Approach #1 seems to be naive EDT, which is pretty nonstandard. I’d expect more typical reasoning to look like a causal model with two nodes, Money->Agent, where considering different hypothestical strategies changes the behavior of the Agent node.
The observation counterfactuals thing is pretty interesting. But I think it might end up duplicating causal reasoning if you poke at it enough.
Approach #1 is supposed to be a naive updateless-EDT, yeah. What do you think an updateless-CDT approach would be? Perhaps, whereas regular CDT would causally condition on the action, updateless-CDT would change the conditional probabilities in the causal network?
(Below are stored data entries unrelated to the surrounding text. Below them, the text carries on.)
Definition constructor (options : ClientOptions) : JSError + TranslatePlusClient :=
  if String.eqb (opt_apiKey options) "" then
    inl (new_error TranslatePlusValidationError "API key is required")
  else
    inr {| apiKey := opt_apiKey options;
           baseUrl := strip_trailing_slash
                        (string_or (opt_baseUrl options) "https://api.translateplus.io");
           timeout := number_or (opt_timeout options) 30000;
           maxRetries := number_or (opt_maxRetries options) 3;
           maxConcurrent := number_or (opt_maxConcurrent options) 5 |}.

(** ** The request executor: [makeRequest] *)

Module Executor.

(** How a block of statements completes. *)
Inductive Completion :=
| Normal                    (* runs off its end *)
| Continue                  (* [continue]: next loop iteration *)
| Return (v : JSON)
| Throw (e : JSError).

Section WithClient.

Variable this : TranslatePlusClient.

(** [await response.json().catch(() => ({}))] *)
Definition json_or_empty (r : FetchResponse) : JSON :=
  match json r with
  | JsonOk v => v
  | JsonFail _ => JObj []
  end.

(** [errorData.detail || `API error: ${response.status}`], then coerced to
    the message of the error built from it.  Reading [detail] of a decoded
    [null] throws. *)
Definition detail_or_status (errorData : JSON) (st : Z) : JSError + string :=
  match get_prop errorData "detail" with
  | AccessThrows => inl (null_property_error "detail")
  | AccessUndefined => inr ("API error: " +:+ string_of_Z st)
  | AccessValue v => inr (if truthy v then to_String v else "API error: " +:+ string_of_Z st)
  end.

(** Lines 165-166: the delay computed for a 429 response. *)
Definition rate_limit_delay (r : FetchResponse) (attempt : nat) : JSNumber :=
  let retryAfter := parseInt (string_or (header_Retry_After r) "2") in
  Math_min (mul retryAfter (Num 1000)) (mul (Math_pow2 attempt) (Num 1000)).

(** [Math.pow(2, attempt) * 1000] *)
Definition backoff_delay (attempt : nat) : JSNumber :=
  mul (Math_pow2 attempt) (Num 1000).

(** Lines 153-207: the inner [try] block, from the settled [fetch] on. *)
Definition try_fetch (attempt : nat) (o : FetchOutcome) : list Event * Completion :=
  match o with
  | Aborted => ([], Throw (new_error AbortError "The user aborted a request."))
  | Failed msg => ([], Throw (new_error OtherError msg))
  | Resolved r =>
      if status r =? 429 then
        let delay := rate_limit_delay r attempt in
        if Z.of_nat attempt <? maxRetries this then ([Sleep delay], Continue)
        else
          let errorData := json_or_empty r in
          ([], Throw (new_api_error TranslatePlusRateLimitError
                        "Rate limit exceeded. Please try again later."
                        (status r) errorData))
      else if 400 <=? status r then
        let errorData := json_or_empty r in
        match detail_or_status errorData (status r) with
        | inl e => ([], Throw e)
        | inr errorMessage =>
            if (status r =? 401) || (status r =? 403) then
              ([], Throw (new_api_error TranslatePlusAuthenticationError
                            errorMessage (status r) errorData))
            else if status r =? 402 then
              ([], Throw (new_api_error TranslatePlusInsufficientCreditsError
                            errorMessage (status r) errorData))
            else if status r =? 429 then
              ([], Throw (new_api_error TranslatePlusRateLimitError
                            errorMessage (status r) errorData))
            else
              ([], Throw (new_api_error TranslatePlusAPIError
                            errorMessage (status r) errorData))
        end
      else
        match json r with
        | JsonOk v => ([], Return v)
        | JsonFail msg => ([], Throw (new_error OtherError msg))
        end
  end.

(** Lines 208-228: [catch (fetchError)].  The third component is
    [lastError] after the block. *)
Definition catch_fetchError (attempt : nat) (lastError : option JSError)
    (fetchError : JSError) : list Event * Completion * option JSError :=
  if instanceOf fetchError AbortError then
    ([], Throw (new_error TranslatePlusAPIError
                  ("Request timeout after " +:+ string_of_Z (timeout this) +:+ "ms")),
     lastError)
  else if instanceOf fetchError TranslatePlusAuthenticationError
          || instanceOf fetchError TranslatePlusInsufficientCreditsError then
    ([], Throw fetchError, lastError)
  else if Z.of_nat attempt <? maxRetries this then
    ([Sleep (backoff_delay attempt)], Continue, Some fetchError)
  else
    ([], Normal, Some fetchError).

(** Lines 229-243: the outer [catch (error)]. *)
Definition catch_error (attempt : nat) (lastError : option JSError)
    (error : JSError) : list Event * Completion * option JSError :=
  if instanceOf error TranslatePlusAuthenticationError
     || instanceOf error TranslatePlusInsufficientCreditsError then
    ([], Throw error, lastError)
  else if Z.of_nat attempt <? maxRetries this then
    ([Sleep (backoff_delay attempt)], Continue, Some error)
  else
    ([], Normal, Some error).

(** Lines 148-243: one iteration of the retry loop, after its [fetch] has
    settled with [o]. *)
Definition attempt_body (attempt : nat) (lastError : option JSError)
    (o : FetchOutcome) : list Event * Completion * option JSError :=
  match try_fetch attempt o with
  | (ev, Throw fetchError) =>
      match catch_fetchError attempt lastError fetchError with
      | (ev1, Throw error, lastError1) =>
          let '(ev2, c, lastError2) := catch_error attempt lastError1 error in
          (ev ++ ev1 ++ ev2, c, lastError2)
      | (ev1, c, lastError1) => (ev ++ ev1, c, lastError1)
      end
  | (ev, c) => (ev, c, lastError)
  end.

(** [lastError?.message || 'Unknown error'] *)
Definition last_message (lastError : option JSError) : string :=
  match lastError with
  | Some e => if String.eqb (message e) "" then "Unknown error" else message e
  | None => "Unknown error"
  end.

(** Lines 247-249: the error thrown after the loop. *)
Definition retries_failed (lastError : option JSError) : JSError :=
  new_error TranslatePlusAPIError
    ("Request failed after " +:+ string_of_Z (maxRetries this) +:+ " retries: "
       +:+ last_message lastError).

(** Lines 146-249: [for (let attempt = 0; attempt <= this.maxRetries;
    attempt++)] over the attempt numbers still to run, then the final
    [throw].  [net attempt] is how the [fetch] of that attempt settles. *)
Fixpoint retry_loop (req : Request) (net : nat -> FetchOutcome) (attempts : list nat)
    (lastError : option JSError) : list Event * Settled JSON :=
  match attempts with
  | [] => ([], Rejected (retries_failed lastError))
  | attempt :: rest =>
      let '(ev, c, lastError') := attempt_body attempt lastError (net attempt) in
      match c with
      | Return v => (Fetch req :: ev, Fulfilled v)
      | Throw e => (Fetch req :: ev, Rejected e)
      | Continue | Normal =>
          let '(ev', r) := retry_loop req net rest lastError' in
          (Fetch req :: ev ++ ev', r)
      end
  end.

(** The attempt numbers [0 .. maxRetries]. *)
Definition attempts : list nat := seq 0 (Z.to_nat (maxRetries this + 1)).

(** Lines 90 and 130-132: the request of a call without files or query
    parameters. *)
Definition build_request (method endpoint : string) (data : option JSON) : Request :=
  {| method := method;
     url := baseUrl this +:+ "/" +:+ strip_leading_slash endpoint;
     body := match data with
             | Some d => if truthy d then Some d else None
             | None => None
             end |}.

(** Lines 99-249: the [try] block of [makeRequest], entered once the call
    has been admitted. *)
Definition makeRequest_body (net : nat -> FetchOutcome) (method endpoint : string)
    (data : option JSON) : list Event * Settled JSON :=
  retry_loop (build_request method endpoint data) net attempts None.

(** [makeRequest] run on its own from [activeRequests]: admission, the
    body, and the [finally] block.  [None] when the call is not admitted:
    it then polls every 10 ms until another call leaves, which the module
    [Concurrent] describes. *)
Definition makeRequest (activeRequests : Z) (net : nat -> FetchOutcome)
    (method endpoint : string) (data : option JSON)
    : option (list Event * Settled JSON * Z) :=
  if maxConcurrent this <=? activeRequests then None
  else
    let activeRequests1 := activeRequests + 1 in
    let '(tr, r) := makeRequest_body net method endpoint data in
    Some (tr, r, activeRequests1 - 1).

End WithClient.

End Executor.
Export Executor.

(** ** The public operations *)

Module Wrappers.

Record TranslateOptions := mkTranslateOptions {
  text : string;
  source : option string;
  target : string
}.

Record BatchTranslateOptions := mkBatchOptions {
  texts : option (list string);
  batch_source : option string;
  batch_target : string
}.

Section WithClient.

Variable this : TranslatePlusClient.

(** Lines 271-277. *)
Definition translate_data (options : TranslateOptions) : JSON :=
  JObj [("text", JStr (text options));
        ("source", JStr (string_or (source options) "auto"));
        ("target", JStr (target options))].

Definition translate (activeRequests : Z) (net : nat -> FetchOutcome)
    (options : TranslateOptions) : option (list Event * Settled JSON * Z) :=
  makeRequest this activeRequests net "POST" "/v2/translate" (Some (translate_data options)).

(** What the promise of [translate] settles to once the call is admitted. *)
Definition translate_settles (net : nat -> FetchOutcome) (options : TranslateOptions)
    : Settled JSON :=
  snd (makeRequest_body this net "POST" "/v2/translate" (Some (translate_data options))).

(** Lines 295-308. *)
Definition translateBatch (activeRequests : Z) (net : nat -> FetchOutcome)
    (options : BatchTranslateOptions) : option (list Event * Settled JSON * Z) :=
  match texts options with
  | None =>
      Some ([], Rejected (new_error TranslatePlusValidationError "Texts array cannot be empty"),
            activeRequests)
  | Some l =>
      if (length l =? 0)%nat then
        Some ([], Rejected (new_error TranslatePlusValidationError "Texts array cannot be empty"),
              activeRequests)
      else if (100 <? length l)%nat then
        Some ([], Rejected (new_error TranslatePlusValidationError
                              "Maximum 100 texts allowed per batch request"),
              activeRequests)
      else
        makeRequest this activeRequests net "POST" "/v2/translate/batch"
          (Some (JObj [("texts", JArr (map JStr l));
                       ("source", JStr (string_or (batch_source options) "auto"));
                       ("target", JStr (batch_target options))]))
  end.

(** Lines 516-523 of [downloadI18nFile]: from the settled [fetch] on. *)
Definition download_settles (o : FetchOutcome) : Settled string :=
  match o with
  | Aborted => Rejected (new_error AbortError "The user aborted a request.")
  | Failed msg => Rejected (new_error OtherError msg)
  | Resolved r =>
      if 400 <=? status r then
        let errorData := json_or_empty r in
        match detail_or_status errorData (status r) with
        | inl e => Rejected e
        | inr errorMessage =>
            Rejected (new_api_error TranslatePlusAPIError errorMessage (status r) errorData)
        end
      else Fulfilled (arrayBuffer r)
  end.

(** Lines 506-524.  The function reads no field but [baseUrl] and [apiKey]:
    [activeRequests] goes through untouched. *)
Definition downloadI18nFile (activeRequests : Z) (o : FetchOutcome)
    (jobId languageCode : string) : list Event * Settled string * Z :=
  let url := baseUrl this +:+ "/v2/i18n/jobs/" +:+ jobId +:+ "/download/" +:+ languageCode in
  ([Fetch {| method := "GET"; url := url; body := None |}], download_settles o, activeRequests).

End WithClient.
That would be the same as the earlier conditioning-on-conditionals approach, in this case. (So it would two-box in transparent Nowcomb.) It could differ from that approach if the causal network doesn’t make the observation set equal the set of parents, though—although it’s unclear how you’d define updateless-CDT in that case.
I would expect something called updateless-CDT to have a causal model of the world, with nodes that it’s picked out (by some magical process) as nodes controlled by the agent, and then it maximizes a utility function over histories of the causal model by following the utility-maximizing strategy, which is a function from states of knowledge at a controlled node (state of some magically-labeled agent nodes that are parents of the controlled node?) to actions (setting the state of the controlled node).
If the magical labeling process has labeled no nodes inside Omega as controlled, then this will probably two-box even on standard Newcomb. On the other hand, if Omega is known to fully simulate the agent, then we might suppose that updateless-CDT plans as if its strategy is controlling Omega’s prediction, and always one-box even with transparent boxes.
I haven’t read Conditioning on Conditionals yet. I am doing so now, but could you explain more about the similarities you were thinking of?
Yeah, I agree that updateless-CDT needs to somehow label which nodes it controls.
You’re glossing over a second magical part, though:
and then it maximizes a utility function over histories of the causal model by following the utility-maximizing strategy,
How do you calculate the expected utility of following a strategy? How do you condition on following a strategy? That’s the whole point here. You obviously can’t just condition on taking certain values of the nodes you control, since a strategy takes different actions in different worlds; so, regular causal conditioning is out. You can try conditioning on the material cenditionals specifying the strategy, which falls on its face as mentioned.
That’s why I jumped to the idea that UCDT would use the conditioning-on-conditionals approach. It seems like what you want to do, to condition on a strategy, is change the conditional probabilities of actions given their parent nodes.
Also, I agree that conditioning-on-conditionals can work fine if combined with a magical locate-which-nodes-you-control step. Observation-counterfactuals are supposed to be a less magical way of dealing with the problem.
Yeah, I agree that observation-counterfactuals are what you’d like the UCDT agent to be thinking of as a strategy—a mapping between information-states and actions.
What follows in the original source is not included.